En effet, en 2025, les réparations ont connu une hausse de 6 % par rapport à l’année précédente, précise le SRA, qui a étudié 1,4 million de rapports d'expertise pour des collisions. À l'heure actuelle, près de 90 % des sinistres nécessitent une forme de réparation.
Cette flambée des coûts excède l'inflation au même rythme, conséquence d'une complexité technologique accrue des véhicules. Une majorité (72 %) des pièces touchées doivent être remplacées, en raison de leur conception moderne qui intègre de nombreux capteurs, électronique complexe, et dispositifs de sécurité avancés.

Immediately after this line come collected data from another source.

Lemma install_text_same mountpoint account s :
  InstallService UserHomeDir XDG_CONFIG_HOME argv0 mountpoint account s
  = outcome (InstallServiceResult UserHomeDir XDG_CONFIG_HOME argv0 mountpoint account s).
Proof.
  unfold InstallService, InstallServiceResult, failed_same, failed, daemon_reload, outcome. cbv zeta.
  destruct (ServiceFilePath _ _) as [err|path]; [done|]. destruct (resolveBinary _ _) as [err|binary]; [done|].
  destruct (on_files (GoOS.os_MkdirAll _) s) as [[err|u] s1]; [done|].
  destruct (on_files (GoOS.os_WriteFile _ _) s1) as [[err|u1] s2]; [done|].
  destruct (ensureMountpointDir _ _ _ s2) as [[err|u2] s3]; [done|].
  by destruct (run_quiet _ _ s3) as [[err|] s4].
Qed.
Lemma install_all_same m mountpoint enable accounts affected warnings file s :
  installAllText UserHomeDir XDG_CONFIG_HOME argv0 m mountpoint enable accounts s
  = outcome (install_accounts UserHomeDir XDG_CONFIG_HOME argv0 m mountpoint enable accounts affected warnings file s).
Proof.
  revert affected warnings file s. induction accounts as [|a accounts IH]; intros; cbn [installAllText install_accounts]; [done|].
  destruct (GetAccount a m) as [e|acc]; [done|]. destruct (resolveInstallMountpoint _ _ _) as [mp warn].
  rewrite install_text_same. unfold outcome at 1.
  destruct (InstallServiceResult _ _ _ mp a s) as [[res [e|]] s1]; [done|]. cbn [fst snd].
  destruct (if enable then EnableUnit a s1 else (None, s1)) as [[e|] s2]; [done|]. apply IH.
Qed.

En particulier, les coûts moyens de remplacement des pièces, représentant environ la moitié du prix total des réparations, ont bondi de 33 % en quatre ans. Fait surprenant, seulement 6 % des pièces proviennent du réemploi, bien que cette proportion ait doublé récemment.
Des tarifs encore plus élevés pour les véhicules électriques
Les réparations sur les véhicules électriques se révèlent encore plus onéreuses, avec des coûts moyens 15 % supérieurs à ceux des véhicules thermiques. Cela s'explique par l'utilisation de matériaux spécifiques et la nécessité de pièces dédiées, ainsi que des exigences techniques accrues lors des diagnostics ou des réparations de batteries, comme le souligne le SRA.
Pour expliquer cette situation, le SRA note également l'importance croissante des compétences requises pour la réparation des véhicules modernes, souvent inefficaces à former des techniciens qualifiés. De plus, le secteur a vu une augmentation de 25 % du coût de la main-d'œuvre ces quatre dernières années.
À cela s'ajoute le vieillissement du parc automobile français, dont l'âge moyen est désormais de 12,3 ans. La France compte environ 42 millions de véhicules, ce qui implique une demande accrue pour la réparation.
Dans cette conjoncture, il semble que les automobilistes devront s'habituer à des coûts de réparation en constante augmentation, rendant impératif un débat sur la durabilité et l'accès aux réparations pour tous.